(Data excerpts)
########
Lemma decode_cache_request_layout h m r n : decodes_as (PCacheRequest h m r n).
Proof.
  decode_begin. unfold decode_cache_request. bool_hyps. unfold u8, u16 in *. wire_sizes.
  pose proof (bitmap_len_bounds h.(cr_window_len) ltac:(lia)) as Hb.
  set (k := bitmap_len _) in *.
  assert (Lm : len (ptr_bytes m k) = k)
    by (apply ptr_bytes_length; [done|lia|destruct m; [left; eauto|done]]).
  assert (Lr : len (ptr_bytes r n) = n).
  { apply ptr_bytes_length; [done|lia|].
    destruct r; [left; eauto|right]. bool_hyps. lia. }
  match goal with |- context [slice ?l _ _] => set (buf := l) end.
  assert (Lb : len buf = 32 + k + n)
    by (subst buf; rewrite !length_app; cbn [length prefix_layout]; cbn; lia).
  set (hd := cache_request_fixed_layout h n).
  assert (Hs : slice buf (Z.to_nat 32) (Z.to_nat k) = Some (ptr_bytes m k)).
  { transitivity (slice (hd ++ ptr_bytes m k ++ ptr_bytes r n) 32 (Z.to_nat k));
      [done|by apply slice_view]. }
  assert (Hr : slice buf (Z.to_nat (32 + k)) (Z.to_nat n) = Some (ptr_bytes r n)).
  { transitivity (slice ((hd ++ ptr_bytes m k) ++ ptr_bytes r n ++ [])
      (Z.to_nat (32 + k)) (Z.to_nat n)); [by rewrite app_nil_r, <- app_assoc|].
    apply slice_view; [|done]. rewrite length_app.
    change (length hd) with 32%nat. lia. }
  assert (H28 : be16_read buf 28 = Some h.(cr_window_len))
    by (subst buf; wire_cbn; by rewrite be16_rt).
  assert (H30 : rd8 buf 30 = Some h.(cr_max_symbols)) by reflexivity.
  assert (H31 : rd8 buf 31 = Some n) by reflexivity.
  rewrite H28, H30, H31. cbn [mbind option_bind]. fold k. rewrite Hs, Hr, Lb.
  clear Hs Hr H28 H30 H31 Lb.
  subst buf hd.
  rewrite decode_prefix_layout by done. unfold view_ptr.
  repeat case_test; cbn [negb orb]; try lia; wire_cbn;
    rewrite ?be16_rt, ?be32_rt by done; by destruct h.
Qed.

Lemma decode_selector_state_layout s : decodes_as (PSelectorState s).
Proof.
  decode_begin. unfold decode_selector_state. bool_hyps.
  assert (V : selector_state_fields_valid s = true) by done.
  unfold wf_selector_state in *. destruct_and?.
  rewrite !decode_prefix_layout by done. wire_sizes.
  destruct (ss_calib s) eqn:Ec, (ss_holder s) eqn:Eh; cbn [negb andb] in *;
    try (by destruct_or?); wire_cbn; lit_tests; cbn [negb andb];
    fold (ss_holder s) (ss_calib s); rewrite Ec, Eh; wire_cbn; lit_tests; wire_cbn;
    rewrite ?be16_rt, ?be32_rt by done;
    match goal with |- context [selector_state_fields_valid ?t] =>
      replace t with s; [by rewrite V|] end;
    repeat match goal with H : false = false -> _ |- _ => specialize (H eq_refl) end;
    destruct s; cbn in *; naive_solver.
Qed.

Lemma decode_layout p : decodes_as p.
Proof.
  destruct p.
  - apply decode_data_layout.
  - apply decode_link_report_layout.
  - apply decode_heartbeat_layout.
  - apply decode_selector_state_layout.
  - apply decode_announce_layout.
  - apply decode_cache_assign_layout.
  - apply decode_vehicle_cmd_layout.
  - apply decode_calib_probe_layout.
  - apply decode_calib_tally_layout.
  - apply decode_link_verdict_layout.
  - apply decode_csa_layout.
  - apply decode_recovery_request_layout.
  - apply decode_jscc_feedback_layout.
  - apply decode_cache_status_layout.
  - apply decode_cache_request_layout.
  - apply decode_cache_reply_layout.
Qed.

(** ** No decoder reads outside the received frame *)

Lemma slice_some (buf : list Z) (off n : nat) :
  (off + n <= length buf)%nat -> is_Some (slice buf off n).
Proof. intros H. unfold slice. destruct (Nat.leb_spec (off + n) (length buf)); [eauto|lia]. Qed.

(** The tests of a decoder, once its fixed header has been read. *)
Ltac safe_end :=
  repeat match goal with
  | |- context [match (if ?b then _ else _) with _ => _ end] => destruct b
  | |- is_Some (if ?b then _ else _) => destruct b
  | |- is_Some (Some _) => by eexists
  | |- is_Some (option_bind _ _ _ _ _) => idtac
  end.

Ltac safe_fixed n :=
  repeat case_test; cbn [negb andb orb]; try (by eexists);
  match goal with b : list Z |- _ => wire_sizes; explode b n end;
  wire_cbn; safe_end.

Section Safety.
Context (buf : list Z).
Hypothesis Hlen : 11 <= len buf.

Lemma decode_reserved_nack_safe : is_Some (decode_reserved_nack buf).
Proof. unfold decode_reserved_nack. safe_fixed 11%nat. Qed.
Lemma decode_heartbeat_safe : is_Some (decode_heartbeat buf).
Proof. unfold decode_heartbeat. safe_fixed 11%nat. Qed.
Lemma decode_link_report_safe : is_Some (decode_link_report buf).
Proof. unfold decode_link_report. safe_fixed 39%nat. Qed.
Lemma decode_csa_safe : is_Some (decode_csa buf).
Proof. unfold decode_csa. safe_fixed 32%nat. Qed.
Lemma decode_recovery_request_safe : is_Some (decode_recovery_request buf).
Proof. unfold decode_recovery_request. safe_fixed 18%nat. Qed.
Lemma decode_jscc_feedback_safe : is_Some (decode_jscc_feedback buf).
Proof. unfold decode_jscc_feedback. safe_fixed 37%nat. Qed.
Lemma decode_cache_status_safe : is_Some (decode_cache_status buf).
Proof. unfold decode_cache_status. safe_fixed 29%nat. Qed.
Lemma decode_cache_assign_safe : is_Some (decode_cache_assign buf).
Proof. unfold decode_cache_assign. safe_fixed 23%nat. Qed.
Lemma decode_vehicle_cmd_safe : is_Some (decode_vehicle_cmd buf).
Proof. unfold decode_vehicle_cmd. safe_fixed 23%nat. Qed.
Lemma decode_calib_probe_safe : is_Some (decode_calib_probe buf).
Proof. unfold decode_calib_probe. safe_fixed 22%nat. Qed.
Lemma decode_calib_tally_safe : is_Some (decode_calib_tally buf).
Proof. unfold decode_calib_tally. safe_fixed 26%nat. Qed.
Lemma decode_link_verdict_safe : is_Some (decode_link_verdict buf).
Proof. unfold decode_link_verdict. safe_fixed 23%nat. Qed.
Lemma decode_selector_state_safe : is_Some (decode_selector_state buf).
Proof.
  unfold decode_selector_state. wire_sizes.
  destruct (Z.ltb_spec (len buf) 32); [by eexists|].
  destruct (Z.eqb_spec (len buf) 36) as [E|?]; [|
  destruct (Z.eqb_spec (len buf) 34) as [E|?]; [|
  destruct (Z.eqb_spec (len buf) 32) as [E|?]; [|by eexists]]];
  rewrite E; cbn [negb andb];
  [explode buf 36%nat|explode buf 34%nat|explode buf 32%nat]; wire_cbn;
  match goal with |- context [flag_set ?f selector_state_flags_kHolderPresent] =>
    destruct (flag_set f selector_state_flags_kHolderPresent),
             (flag_set f selector_state_flags_kCalibPresent) end;
  wire_cbn; lit_tests; wire_cbn; by eexists.
Qed.

(** Variable-length types: the length test bounds every view. *)
Lemma be16_read_some n :
  (n + 1 < length buf)%nat -> exists v, be16_read buf n = Some v.
Proof.
  intros H. unfold be16_read, rd8.
  destruct (lookup_lt_is_Some_2 buf n ltac:(lia)) as [a ->].
  destruct (lookup_lt_is_Some_2 buf (n + 1) ltac:(lia)) as [b ->]. by eexists.
Qed.
Lemma be32_read_some n :
  (n + 3 < length buf)%nat -> exists v, be32_read buf n = Some v.
Proof.
  intros H. unfold be32_read, rd8.
  destruct (lookup_lt_is_Some_2 buf n ltac:(lia)) as [a ->].
  destruct (lookup_lt_is_Some_2 buf (n + 1) ltac:(lia)) as [b ->].
  destruct (lookup_lt_is_Some_2 buf (n + 2) ltac:(lia)) as [c ->].
  destruct (lookup_lt_is_Some_2 buf (n + 3) ltac:(lia)) as [d ->]. by eexists.
Qed.
Lemma rd8_some n : (n < length buf)%nat -> exists v, rd8 buf n = Some v.
Proof. intros H. destruct (lookup_lt_is_Some_2 buf n H); eauto. Qed.
Lemma decode_prefix_some : exists p, decode_prefix buf = Some p.
Proof.
  unfold decode_prefix.
  destruct (be16_read_some 3 ltac:(lia)) as [? ->].
  destruct (be16_read_some 5 ltac:(lia)) as [? ->].
  destruct (be32_read_some 7 ltac:(lia)) as [? ->]. by eexists.
Qed.

(** Evaluate the next read, whose offset the length tests bound. *)
Ltac read_some :=
  repeat match goal with
  | |- context [mbind _ (decode_prefix buf)] =>
      let E := fresh in destruct decode_prefix_some as [? E]; rewrite E
  | |- context [mbind _ (be16_read buf ?n)] =>
      let E := fresh in destruct (be16_read_some n ltac:(lia)) as [? E]; rewrite E
  | |- context [mbind _ (be32_read buf ?n)] =>
      let E := fresh in destruct (be32_read_some n ltac:(lia)) as [? E]; rewrite E
  | |- context [mbind _ (rd8 buf ?n)] =>
      let E := fresh in destruct (rd8_some n ltac:(lia)) as [? E]; rewrite E
  | |- context [mbind _ (slice buf ?o ?n)] =>
      let E := fresh in destruct (slice_some buf o n ltac:(lia)) as [? E]; rewrite E
  | |- is_Some (if ?b then _ else _) => case_test
  | |- is_Some (Some _) => by eexists
  | |- _ => progress cbn [mbind option_bind negb andb orb]
  end.

Lemma be16_read_nonneg n v : be16_read buf n = Some v -> 0 <= v.
Proof.
  unfold be16_read. destruct (rd8 buf n), (rd8 buf (n + 1)); try done.
  cbn. intros [= <-]. apply to_u16_u16.
Qed.

Lemma decode_data_safe : is_Some (decode_data buf).
Proof.
  unfold decode_data. wire_sizes. destruct (Z.ltb_spec (len buf) 26); [by eexists|].
  destruct (be16_read_some 24 ltac:(lia)) as [n En]. rewrite En.
  pose proof (be16_read_nonneg _ _ En). cbn [mbind option_bind].
  destruct (Z.eqb_spec (len buf) (26 + n)); cbn [negb]; [|by eexists].
  destruct (n >? 4096); [by eexists|]. read_some.
  destruct (n >? 0); read_some.
Qed.

Lemma decode_cache_reply_safe : is_Some (decode_cache_reply buf).
Proof.
  unfold decode_cache_reply. wire_sizes.
  destruct (Z.ltb_spec (len buf) 17); [by eexists|].
  destruct (be16_read_some 15 ltac:(lia)) as [n En]. rewrite En.
  cbn [mbind option_bind].
  destruct (Z.ltb_spec n 26); [by eexists|].
  destruct (Z.eqb_spec (len buf) (17 + n)); cbn [negb]; [read_some|by eexists].
Qed.

Lemma decode_announce_safe : is_Some (decode_announce buf).
Proof.
  unfold decode_announce. wire_sizes.
  destruct (Z.eqb_spec (len buf) 30); cbn [negb]; [|by eexists].
  destruct (rd8_some 11 ltac:(lia)) as [f ->]. cbn [mbind option_bind].
  destruct (has_unknown_bits _ _); [by eexists|]. read_some.
Qed.

Lemma decode_cache_request_safe (Hb : bytes buf) : is_Some (decode_cache_request buf).
Proof.
  unfold decode_cache_request. wire_sizes.
  destruct (Z.ltb_spec (len buf) 32); [by eexists|].
  destruct (be16_read_some 28 ltac:(lia)) as [k Ek]. rewrite Ek.
  pose proof (be16_read_nonneg _ _ Ek).
  destruct (rd8_some 30 ltac:(lia)) as [m ->].
  destruct (rd8_some 31 ltac:(lia)) as [n En]. rewrite En. cbn [mbind option_bind].
  assert (0 <= n) by (apply (Forall_lookup_1 _ _ _ _ Hb) in En; unfold u8 in En; lia).
  assert (0 <= bitmap_len k) by (unfold bitmap_len; Z.div_mod_to_equations; lia).
  destruct (_ || _); [by eexists|].
  destruct (Z.eqb_spec (len buf) (32 + bitmap_len k + n)); cbn [negb]; [|by eexists].
  read_some. destruct (n >? 0); read_some.
Qed.

Lemma decode_extended_safe : is_Some (decode_extended buf).
Proof.
  unfold decode_extended. wire_sizes.
  destruct (Z.ltb_spec (len buf) (11 + 1)); [by eexists|].
  destruct (rd8_some 11 ltac:(lia)) as [i ->]. cbn [mbind option_bind].
  destruct (_ =? _); [by eexists|].
  destruct (_ =? _); [apply decode_calib_probe_safe|].
  destruct (_ =? _); [apply decode_calib_tally_safe|].
  destruct (_ =? _); [apply decode_link_verdict_safe|]. read_some.
Qed.

Lemma decode_body_safe t : bytes buf -> is_Some (decode_body t buf).
Proof.
  intros Hb; destruct t; cbn [decode_body]; auto using
    decode_data_safe, decode_reserved_nack_safe, decode_link_report_safe,
    decode_heartbeat_safe, decode_csa_safe, decode_recovery_request_safe,
    decode_jscc_feedback_safe, decode_cache_status_safe, decode_cache_request_safe,
    decode_cache_reply_safe, decode_announce_safe, decode_cache_assign_safe,
    decode_extended_safe, decode_vehicle_cmd_safe, decode_selector_state_safe.
Qed.
End Safety.

(** [decode] is the dispatch of a frame with a valid prefix, or one of four
    errors. *)
Lemma decode_cases (buf : list Z) (d : Decoded) :
  decode (Some buf) = Some d ->
  (exists e, d = DErr e) \/
  (exists t v, 11 <= len buf /\ be16_read buf 0 = Some kMagic /\
     rd8 buf 2 = Some v /\ to_u8 (Z.shiftr v 4) = kProtocolVersion /\
     packet_type_of (Z.land v 15) = Some t /\ decode_body t buf = Some d).
Proof.
  unfold decode. wire_sizes.
  destruct (Z.ltb_spec (len buf) 2); [intros [= <-]; eauto|].
  destruct (be16_read buf 0) as [m|]; [|done]. cbn [mbind option_bind].
  destruct (Z.eqb_spec m kMagic) as [->|]; cbn [negb]; [|intros [= <-]; eauto].
  destruct (Z.ltb_spec (len buf) 11); [intros [= <-]; eauto|].
  destruct (rd8 buf 2) as [v|]; [|done]. cbn [mbind option_bind].
  destruct (Z.eqb_spec (to_u8 (Z.shiftr v 4)) kProtocolVersion); cbn [negb];
    [|intros [= <-]; eauto].
  destruct (packet_type_of (Z.land v 15)) as [t|] eqn:Et; [|intros [= <-]; eauto].
  intros H1. right. exists t, v. repeat split; auto. by destruct t.
Qed.

Lemma decode_total_lemma (b : ptr) :
  (forall buf, b = Some buf -> bytes buf) -> is_Some (decode b).
Proof.
  intros Hb. destruct b as [buf|]; [|by eexists]. specialize (Hb _ eq_refl).
  unfold decode. wire_sizes.
  destruct (Z.ltb_spec (len buf) 2); [by eexists|].
  destruct (be16_read_some buf 0 ltac:(lia)) as [m ->]. cbn [mbind option_bind].
  destruct (m =? kMagic); cbn [negb]; [|by eexists].
  destruct (Z.ltb_spec (len buf) 11) as [?|H11]; [by eexists|].
  destruct (rd8_some buf 2 ltac:(lia)) as [v ->]. cbn [mbind option_bind].
  destruct (to_u8 (Z.shiftr v 4) =? kProtocolVersion); cbn [negb]; [|by eexists].
  destruct (packet_type_of _) as [t|]; [|by eexists].
  pose proof (decode_body_safe buf H11 t Hb) as Hs. by destruct t.
Qed.

Lemma be16_bytes_rt p0 p1 : u8 p0 -> u8 p1 ->
  be16_bytes (to_u16 (Z.lor (Z.shiftl p0 8) p1)) = [p0; p1].
Proof. apply be16_bytes_of. Qed.
Lemma be32_bytes_rt p0 p1 p2 p3 : u8 p0 -> u8 p1 -> u8 p2 -> u8 p3 ->
  be32_bytes (Z.lor (Z.lor (Z.lor (to_u32 (Z.shiftl p0 24)) (Z.shiftl p1 16))
               (Z.shiftl p2 8)) p3) = [p0; p1; p2; p3].
Proof. apply be32_bytes_of. Qed.
Lemma be32_rt_u32 p0 p1 p2 p3 : u8 p0 -> u8 p1 -> u8 p2 -> u8 p3 ->
  u32 (Z.lor (Z.lor (Z.lor (to_u32 (Z.shiftl p0 24)) (Z.shiftl p1 16))
               (Z.shiftl p2 8)) p3).
Proof. apply be32_of_u32. Qed.
#[export] Hint Resolve be32_rt_u32 : ints.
########
• [Your instructions]: Every line with "left" in it should be copied from the entries.

• [Solution below]:
    by (apply ptr_bytes_length; [done|lia|destruct m; [left; eauto|done]]).
    destruct r; [left; eauto|right]. bool_hyps. lia. }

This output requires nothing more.